Lincoln R. Best
M.Sc., York University
Honours B.Sc. in Zoology, University of Guelph
Recently, the Packer Lab was working on The Bees of Canada Project, aiming to document the diversity and distribution of Canada's bee fauna while providing mtDNA samples of these specimens to the Barcode of Life Project. My role was to survey, curate, and interpret barcode (mtDNA) data for the fauna west of the Rocky Mountains in British Columbia. In 2008, I conducted an independent survey of the Aculeate Hymenoptera of British Columbia which yielded new species, new species introductions, national and provincial records, as well as distributional data for species at risk such as Bombus occidentalis Greene, the Western Bumble Bee.
In 2009, I worked as a consultant for Bioversity International, formerly the International Plant Genetics Resource Institute, Italy. I documented pollinator diversity in the Badakhshan Region of Tajikistan, and throughout Kyrgyzstan in a project complementing an established program in agridiversity sustainability and economic development. This work took me across the high Pamir, Alai, and Tian Shan Mountain Ranges of Central Asia. The study will identify regions of high pollinator diversity with reference to agricultural production and will contribute significantly to Bee-BOL, an initiative to produce genetic barcodes for the bees of the world.
I spent 10 weeks this past summer conducting extensive surveys of the western apifauna of Canada in British Columbia's Okanagan Valley, and Columbia River Basin. This took me through Mt. Revelstoke, Glacier, Yoho, Banff, and Kootenay National Parks in an effort to develop baseline data for bee diversity in the Parks generally, and for B. occidentalis Greene specifically.

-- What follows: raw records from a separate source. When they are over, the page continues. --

Lemma profile_settled (es : list Event) :
  forall c c', awaits_user c = false -> awaits_profile c = false ->
               run c es = Some c' ->
               profile (st c') = profile (st c) /\ first_profile es = None.
Proof.
  induction es as [|e es IH]; intros c c' Hu Hp Hr; simpl in Hr.
  - injection Hr as <-. auto.
  - destruct (step c e) as [c1|] eqn:Hs; [|discriminate Hr].
    apply step_sound in Hs.
    assert (H1 : profile (st c1) = profile (st c) /\
                 awaits_user c1 = false /\ awaits_profile c1 = false /\
                 first_profile (e :: es) = first_profile es).
    { transition_cases Hs; try (simpl; auto; fail); congruence. }
    destruct H1 as [Hpr [Hu1 [Hp1 Hf]]].
    destruct (IH c1 c' Hu1 Hp1 Hr) as [Hpr' Hf'].
    rewrite Hf. split; congruence.
Qed.

Lemma profile_step (c c1 : Dash) (e : Event) :
  Transition c e c1 ->
  (exists r, e = ProfileResolved r /\ awaits_profile c = true /\
             c1 = checkUser_profile r c) \/
  (profile (st c1) = profile (st c) /\
   forall es, first_profile (e :: es) = first_profile es).
Proof.
  intros T. transition_cases T;
    try (right; simpl; auto; fail).
  - right. unfold checkUser_user. destruct (data_user r); simpl; auto.
  - left. eauto.
Qed.

Lemma profile_from_response (es : list Event) :
  forall c c', phase_inv c -> run c es = Some c' ->
               profile (st c') =
                 match first_profile es with
                 | Some r => data r
                 | None => profile (st c)
                 end.
Proof.
  induction es as [|e es IH]; intros c c' Hc Hr; simpl in Hr.
  - injection Hr as <-. reflexivity.
  - destruct (step c e) as [c1|] eqn:Hs; [|discriminate Hr].
    apply step_sound in Hs.
    pose proof (phase_inv_step c c1 e Hc Hs) as Hc1.
    destruct (profile_step c c1 e Hs) as [[r [-> [Ha ->]]]|[Hp Hf]].
    + destruct Hc as [_ [I2 _]]. destruct (I2 Ha) as [Hu _].
      pose proof (fun H1 H2 => profile_settled es _ c' H1 H2 Hr) as Hsettled.
      destruct (Hsettled Hu eq_refl) as [Hpr _].
      simpl. rewrite Hpr. reflexivity.
    + rewrite Hf, (IH c1 c' Hc1 Hr), Hp. reflexivity.
Qed.

End DashboardData.

(** In every run from mount, the ticket list held is the data of the ticket
    response, the empty list if that response carried none or has not
    arrived; the profile held is the data of the profile response, none if
    that response carried none or has not arrived.  The ticket query is in
    flight exactly until its response, so no second response is ever
    taken. *)
Theorem state_holds_the_responses
    (es : list Dashboard.Event) (c : Dashboard.Dash) :
  Dashboard.run Dashboard.mount es = Some c ->
  tickets (Dashboard.st c) =
    match first_tickets es with
    | Some r => Dashboard.or_empty (data r)
    | None => []
    end /\
  (Dashboard.awaits_tickets c = true <-> first_tickets es = None) /\
  profile (Dashboard.st c) =
    match first_profile es with
    | Some r => data r
    | None => None
    end.
Proof.
  intros Hr.
  destruct (tickets_from_response es Dashboard.mount c eq_refl Hr) as [Ht Hiff].
  pose proof (profile_from_response es Dashboard.mount c phase_inv_mount Hr)
    as Hp.
  repeat split; try assumption; apply Hiff.
Qed.

Lemma state_holds_the_responses_witness :
  tickets (Dashboard.st sample_dash) = sample_tickets /\
  profile (Dashboard.st sample_dash) =
    Some {| profile_id := lit "u1"; name := lit "Ada"; role := lit "agent" |}.
Proof.
  destruct (state_holds_the_responses sample_events sample_dash eq_refl)
    as [Ht [_ Hp]].
  split; [exact Ht | exact Hp].
Defined.

(** ** Where a ticket row leads *)

(** Two rendered rows lead to the same destination exactly when their
    tickets have the same id, and a row leads where the "Create Ticket" tile
    leads exactly when its ticket's id is the string "new". *)
Theorem row_destination_identifies_ticket (t1 t2 : Ticket) (r1 r2 : RowView) :
  render_row t1 = Ok r1 ->
  render_row t2 = Ok r2 ->
  (row_onClick r1 = row_onClick r2 <-> id t1 = id t2) /\
  (row_onClick r1 = lit "/tickets/new" <-> id t1 = lit "new") /\
  row_onClick r1 <> lit "/tickets" /\
  row_onClick r1 <> lit "/admin" /\
  row_onClick r1 <> lit "/login".
Proof.
  rewrite !render_row_ok. intros H1 H2.
  injection H1 as <-. injection H2 as <-. unfold row_of. cbn [row_onClick].
  split; [|split; [|repeat split]].
  - split; [apply app_inv_head | intros ->; reflexivity].
  - change (lit "/tickets/new") with (lit "/tickets/" ++ lit "new").
    split; [apply app_inv_head | intros ->; reflexivity].
  - intros H. apply (f_equal (@length N)) in H.
    rewrite length_app in H. simpl in H. lia.
  - intros H. simpl in H. discriminate H.
  - intros H. simpl in H. discriminate H.
Qed.

Lemma row_destination_identifies_ticket_witness :
  render_row ticket_named_new = Ok (row_of ticket_named_new) /\
  row_onClick (row_of ticket_named_new) = lit "/tickets/new".
Proof.
  split; [reflexivity|].
  apply (proj1 (proj2 (row_destination_identifies_ticket
                         ticket_named_new ticket_named_new
                         (row_of ticket_named_new) (row_of ticket_named_new)
                         eq_refl eq_refl))).
  reflexivity.
Defined.

(** ** Where the dashboard navigates *)

Section DashboardRoutes.

Import Dashboard.

Ltac transition_cases T :=
  destruct T as [r Ha|r Ha|r Ha|r Ha|Hl|Hl|Hl|Hl Ha|i t Hl Hn].

Lemma in_navigate_snoc (l : list Effect) (to to' : jsstring) :
  In (Navigate to) (l ++ [Navigate to']) -> In (Navigate to) l \/ to = to'.
Proof.
  intros H. apply in_app_or in H as [H|[E|[]]]; [left; exact H|].
  right. congruence.
Qed.

Lemma routes_inv_step (c c' : Dash) (e : Event) :
  routes_inv c -> Transition c e c' -> routes_inv c'.
Proof.
  intros [I1 I2] T. unfold fixed_routes in I2.
  transition_cases T; unfold routes_inv, fixed_routes.
  - unfold checkUser_user. destruct (data_user r); simpl; split; auto.
    + intros to H. apply in_app_or in H as [H|[E|[]]];
        [apply I2, H | discriminate E].
    + intros to H. apply in_navigate_snoc in H as [H| ->];
        [apply I2, H | left; simpl; auto].
  - simpl. split; assumption.
  - simpl. split; [discriminate|].
    intros to H. left. destruct (I2 to H) as [Hf|[t [Hin _]]]; [exact Hf|].
    rewrite (I1 Ha) in Hin. destruct Hin.
  - simpl. split; [exact I1|].
    intros to H. apply in_app_or in H as [H|[E|[]]]; [|discriminate E].
    apply in_navigate_snoc in H as [H| ->];
      [apply I2, H | left; simpl; auto].
  - simpl. split; [exact I1|].
    intros to H. apply in_app_or in H as [H|[E|[]]];
      [apply I2, H | discriminate E].
  - simpl. split; [exact I1|].
    intros to H. apply in_navigate_snoc in H as [H| ->];
      [apply I2, H | left; simpl; auto].
  - simpl. split; [exact I1|].
    intros to H. apply in_navigate_snoc in H as [H| ->];
      [apply I2, H | left; simpl; auto].
  - simpl. split; [exact I1|].
    intros to H. apply in_navigate_snoc in H as [H| ->];
      [apply I2, H | left; simpl; auto 6].
  - simpl. split; [exact I1|].
    intros to H. apply in_navigate_snoc in H as [H| ->];
      [apply I2, H |].
    right. exists t. split; [|reflexivity].
    apply nth_error_In with (n := i). exact Hn.
Qed.

End DashboardRoutes.

(** In every run from mount, each destination the dashboard has navigated
    to is "/login", "/tickets/new", "/tickets" or "/admin", or is "/tickets/"
    followed by the id of a ticket in the list it holds. *)
Theorem navigation_destinations
    (es : list Dashboard.Event) (c : Dashboard.Dash) (to : jsstring) :
  Dashboard.run Dashboard.mount es = Some c ->
  In (Navigate to) (Dashboard.log c) ->
  In to fixed_routes \/
  exists t, In t (tickets (Dashboard.st c)) /\ to = lit "/tickets/" ++ id t.
Proof.
  intros Hr.
  assert (I : routes_inv c).
  { apply (run_invariant routes_inv routes_inv_step es Dashboard.mount c);
      [|exact Hr].
    split; [reflexivity|].
    intros to' H. simpl in H. destruct H as [H|[H|[]]]; discriminate H. }
  apply I.
Qed.

Lemma navigation_destinations_witness :
  In (lit "/admin") fixed_routes \/
  exists t, In t (tickets (Dashboard.st sample_admin_dash)) /\
            lit "/admin" = lit "/tickets/" ++ id t.
Proof.
  apply (navigation_destinations sample_admin_events sample_admin_dash).
  - vm_compute. reflexivity.
  - vm_compute. do 3 right. left. reflexivity.
Defined.

(** ** Runs of the landing page *)

Lemma index_run_from (es : list Index.Event) :
  forall c c',
    Index.run c es = Some c' <->
    (index_resolutions es <= (if Index.awaits_user c then 1 else 0))%nat /\
    c' = {| Index.awaits_user :=
              Index.awaits_user c && Nat.eqb (index_resolutions es) 0;
            Index.log := Index.log c ++ flat_map index_effects_of es |}.
Proof.
  unfold index_resolutions.
  induction es as [|e es IH]; intros [au lg] c'.
  - simpl. rewrite andb_true_r, app_nil_r. split.
    + intros H. injection H as <-. split; [lia | reflexivity].
    + intros [_ ->]. reflexivity.
  - destruct e as [r| |].
    + simpl Index.run. simpl filter. simpl length. simpl Index.awaits_user.
      destruct au.
      * rewrite IH. unfold Index.checkUser_user. simpl.
        destruct (truthy (data_user r)); simpl;
          rewrite <- ?app_assoc, ?app_nil_r; simpl;
          (split; intros [Hn ->]; (split; [lia | reflexivity])).
      * split; [discriminate | intros [Hn _]; lia].
    + simpl Index.run. rewrite IH. simpl.
      rewrite <- app_assoc. reflexivity.
    + simpl Index.run. rewrite IH. simpl.
      rewrite <- app_assoc. reflexivity.
Qed.

(** The landing page's runs, completely: a list of events is possible from
    mount exactly when it holds at most one session response; the effects
    are then the session lookup followed, event by event, by a navigation to
    "/dashboard" for a response with a user, nothing for one without, and
    the clicked destination for a click.  So the page sends no other
    request, and redirects to the dashboard even after the visitor has
    clicked elsewhere. *)
Theorem index_run_trace (es : list Index.Event) (c : Index.Landing) :
  Index.run Index.mount es = Some c <->
  (index_resolutions es <= 1)%nat /\
  c = {| Index.awaits_user := Nat.eqb (index_resolutions es) 0;
         Index.log := Issue GetUser :: flat_map index_effects_of es |}.
Proof. apply (index_run_from es Index.mount c). Qed.

Lemma index_run_trace_witness :
  Index.run Index.mount
    [Index.ClickSignIn;
     Index.UserResolved
       {| data_user := Some {| user_id := lit "u1" |}; user_error := None |}]
  = Some {| Index.awaits_user := false;
            Index.log := [Issue GetUser; Navigate (lit "/login");
                          Navigate (lit "/dashboard")] |}.
Proof.
  apply (proj2 (index_run_trace
                  [Index.ClickSignIn;
                   Index.UserResolved
                     {| data_user := Some {| user_id := lit "u1" |};
                        user_error := None |}] _)).
  split; [vm_compute; lia | reflexivity].
Defined.
(** * rwslib.builders.core: the ODM document root builder

    A shallow embedding of [rwslib/builders/core.py] (class [ODM]) and a
    verification of its documented behaviour: attribute validation at
    assignment time, child attachment, rendering through an
    [xml.etree] tree builder and text serialization.

    Python objects are modelled by explicit state passing: a method of
    [ODM] is a function from the object's state to the new state and
    either a returned value or a raised exception. *)

From Stdlib Require Import String Ascii List ZArith Bool Lia.
Import ListNotations.
Local Open Scope string_scope.
Local Open Scope list_scope.

Set Implicit Arguments.
Set Warnings "-register-all".

(** ** Sequencing of effects *)

Class Monad (m : Type -> Type) :=
  { ret : forall A, A -> m A;
    bind : forall A B, m A -> (A -> m B) -> m B }.
Arguments ret {m _ A} _.
Arguments bind {m _ A B} _ _.

Declare Scope monad_scope.
Delimit Scope monad_scope with monad.
Notation "x <- c ;; k" := (bind c (fun x => k))
  (at level 61, c at next level, right associativity) : monad_scope.
Notation "' p <- c ;; k" := (bind c (fun x => let p := x in k))
  (at level 61, p pattern, c at next level, right associativity) : monad_scope.
Notation "c ;; k" := (bind c (fun _ => k))
  (at level 61, right associativity) : monad_scope.
Local Open Scope monad_scope.

(** ** Python values *)

Module Py.

(** [datetime.date]: year, month, day. *)
Record date := mk_date { year : nat; month : nat; day : nat }.

(** [datetime.datetime]: a date, a time of day, and the UTC offset of its
    [tzinfo] in seconds ([None] for a naive value). *)
Record datetime := mk_datetime
  { dt_date : date; hour : nat; minute : nat; second : nat;
    microsecond : nat; utcoffset : option Z }.

(** Modelled from the spec: the enumeration [GranularityType] of
    [rwslib.builders.constants], a plain [enum.Enum] whose members carry
    their external string value ("drawn from a fixed enumeration", "using
    the enumeration's external string value").  The member
    [AllClinicalData] is the one named by [ODM.__init__]. *)
Module GranularityType.

Inductive t :=
| All | Metadata | AdminData | ReferenceData | AllClinicalData
| SingleSite | SingleSubject.

Definition value (g : t) : string :=
  match g with
  | All => "All"
  | Metadata => "Metadata"
  | AdminData => "AdminData"
  | ReferenceData => "ReferenceData"
  | AllClinicalData => "AllClinicalData"
  | SingleSite => "SingleSite"
  | SingleSubject => "SingleSubject"
  end.

End GranularityType.

(** Scalar values: what the constructor arguments and the attribute values
    of an element range over. *)
Inductive pyval :=
| PyNone
| PyBool (b : bool)
| PyInt (z : Z)
| PyStr (s : string)
| PyDate (d : date)
| PyDateTime (dt : datetime)
| PyEnum (g : GranularityType.t).

(** Truth value testing ([if x:], [x or y]).  Dates and members of a plain
    [Enum] are always true. *)
Definition truthy (v : pyval) : bool :=
  match v with
  | PyNone => false
  | PyBool b => b
  | PyInt z => negb (Z.eqb z 0)
  | PyStr s => negb (String.eqb s "")
  | PyDate _ | PyDateTime _ | PyEnum _ => true
  end.

Definition is_None (v : pyval) : bool :=
  match v with PyNone => true | _ => false end.

(** [x or y] *)
Definition or_else (x y : pyval) : pyval := if truthy x then x else y.

(** *** [isoformat] *)

Definition digit (n : nat) : ascii := ascii_of_nat (48 + n mod 10).

(** ["%0<w>d" % n] for [n < 10 ^ w]: exactly [w] decimal digits. *)
Fixpoint zfill (w n : nat) : string :=
  match w with
  | O => ""
  | S w' => zfill w' (n / 10) ++ String (digit n) ""
  end.

Definition date_isoformat (d : date) : string :=
  zfill 4 (year d) ++ "-" ++ zfill 2 (month d) ++ "-" ++ zfill 2 (day d).

Definition format_offset (off : option Z) : string :=
  match off with
  | None => ""
  | Some z =>
      let sign := if Z.ltb z 0 then "-" else "+" in
      let a := Z.to_nat (Z.abs z) in
      let hh := a / 3600 in
      let mm := (a mod 3600) / 60 in
      let ss := a mod 60 in
      sign ++ zfill 2 hh ++ ":" ++ zfill 2 mm
           ++ (if Nat.eqb ss 0 then "" else ":" ++ zfill 2 ss)
  end.

Definition datetime_isoformat (t : datetime) : string :=
  date_isoformat (dt_date t) ++ "T"
    ++ zfill 2 (hour t) ++ ":" ++ zfill 2 (minute t) ++ ":" ++ zfill 2 (second t)
    ++ (if Nat.eqb (microsecond t) 0 then "" else "." ++ zfill 6 (microsecond t))
    ++ format_offset (utcoffset t).

End Py.
Import Py.

(** ** Element trees and the tree builder of [xml.etree] *)

Module ET.

(** A [dict] with string keys, in insertion order. *)
Definition dict := list (string * pyval).

Fixpoint dict_set (d : dict) (k : string) (v : pyval) : dict :=
  match d with
  | [] => [(k, v)]
  | (k', v') :: d' =>
      if String.eqb k' k then (k', v) :: d' else (k', v') :: dict_set d' k v
  end.

Fixpoint dict_get (d : dict) (k : string) : option pyval :=
  match d with
  | [] => None
  | (k', v') :: d' => if String.eqb k' k then Some v' else dict_get d' k
  end.

Definition dict_has (d : dict) (k : string) : bool :=
  match dict_get d k with Some _ => true | None => false end.

Definition keys (d : dict) : list string := map fst d.

(** An [Element]: tag, attributes, text, children, tail. *)
Inductive Element :=
| Elem (tag : string) (attrib : dict) (text : option string)
       (children : list Element) (tail : option string).

Definition tag_of (e : Element) : string :=
  match e with Elem t _ _ _ _ => t end.
Definition attrib_of (e : Element) : dict :=
  match e with Elem _ a _ _ _ => a end.
Definition text_of (e : Element) : option string :=
  match e with Elem _ _ x _ _ => x end.
Definition children_of (e : Element) : list Element :=
  match e with Elem _ _ _ c _ => c end.
Definition tail_of (e : Element) : option string :=
  match e with Elem _ _ _ _ x => x end.

Definition with_tail (e : Element) (x : option string) : Element :=
  match e with Elem t a s c _ => Elem t a s c x end.

(** Induction over elements that reaches the children. *)
Section Element_induction.
Variable P : Element -> Prop.
Hypothesis H_elem : forall t a x c y, Forall P c -> P (Elem t a x c y).

Fixpoint Element_ind' (e : Element) : P e :=
  match e with
  | Elem t a x c y =>
      H_elem t a x y
        ((fix go (l : list Element) : Forall P l :=
            match l with
            | [] => Forall_nil P
            | e' :: l' => Forall_cons e' (Element_ind' e') (go l')
            end) c)
  end.
End Element_induction.

(** *** Sub-builders, arbitrary Python objects, exceptions *)

(** The three classes of sub-builders an [ODM] can receive. *)
Inductive klass := ClinicalData | Study | AdminData.

Definition klass_eqb (a b : klass) : bool :=
  match a, b with
  | ClinicalData, ClinicalData | Study, Study | AdminData, AdminData => true
  | _, _ => false
  end.

(** A sub-builder object: its class, its identity, and the element its
    [build] method renders into a tree builder. *)
Record child := mk_child
  { ch_class : klass; ch_id : nat; ch_elem : Element }.

(** Any object a caller can pass: a scalar or a sub-builder. *)
Inductive pyobj :=
| PyVal (v : pyval)
| PyChild (c : child).

(** [isinstance(o, k)] for a sub-builder class [k]. *)
Definition isinstance (o : pyobj) (k : klass) : bool :=
  match o with
  | PyChild c => klass_eqb (ch_class c) k
  | PyVal _ => false
  end.

(** [isinstance(o, (k1, ..., kn))] *)
Definition isinstance_any (o : pyobj) (ks : list klass) : bool :=
  existsb (isinstance o) ks.

(** [isinstance(o, (datetime.datetime, datetime.date))] *)
Definition isinstance_date (o : pyobj) : bool :=
  match o with
  | PyVal (PyDate _) | PyVal (PyDateTime _) => true
  | _ => false
  end.

(** [isinstance(o, GranularityType)] *)
Definition isinstance_GranularityType (o : pyobj) : bool :=
  match o with PyVal (PyEnum _) => true | _ => false end.

(** [o.isoformat()], defined on dates and date-times. *)
Definition isoformat (o : pyobj) : option string :=
  match o with
  | PyVal (PyDate d) => Some (date_isoformat d)
  | PyVal (PyDateTime t) => Some (datetime_isoformat t)
  | _ => None
  end.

Focussing on pollinator survey methodologies in the Okanagan-Similkameen Region of B.C., I used a series of 75 trap-nests (2250 nesting galleries) in a randomized block design to compare recruitment, abundance, diversity, and rates of parasitism across 3 treatments using 5 replications. Ultimately, the goal is to develop the trap-nest as an ecological monitoring tool for use in environmental assessment.
I love bees.
Rainbow Trout Curry
This was my staple during my spring field work in the Okanagan-Similkameen, 2009.
Quickly sauté the balsam-root sunflower with the curry and salt. Cook the rice and fry the trout. The works seasoned to taste with yellow and purple desert parsley (Lomatium spp.), and Carribean red habaneros.
- 2 large handfuls of arrowleaf balsam-root sunflower (Balsamorhiza sagittata)
- 2lb wild Rainbow Trout (Oncorhynchus mykiss)
- 1 cup of basmati rice
- madras curry
Funniest Research Story
Remote regions of BC remain very much wild. In the past I've had to chase deer, elk, big horn sheep, bears, cougars, rednecks, and wily, tusked mountain cows from pan trap plots. Of the lot, free range cows and cougars remain most persistent.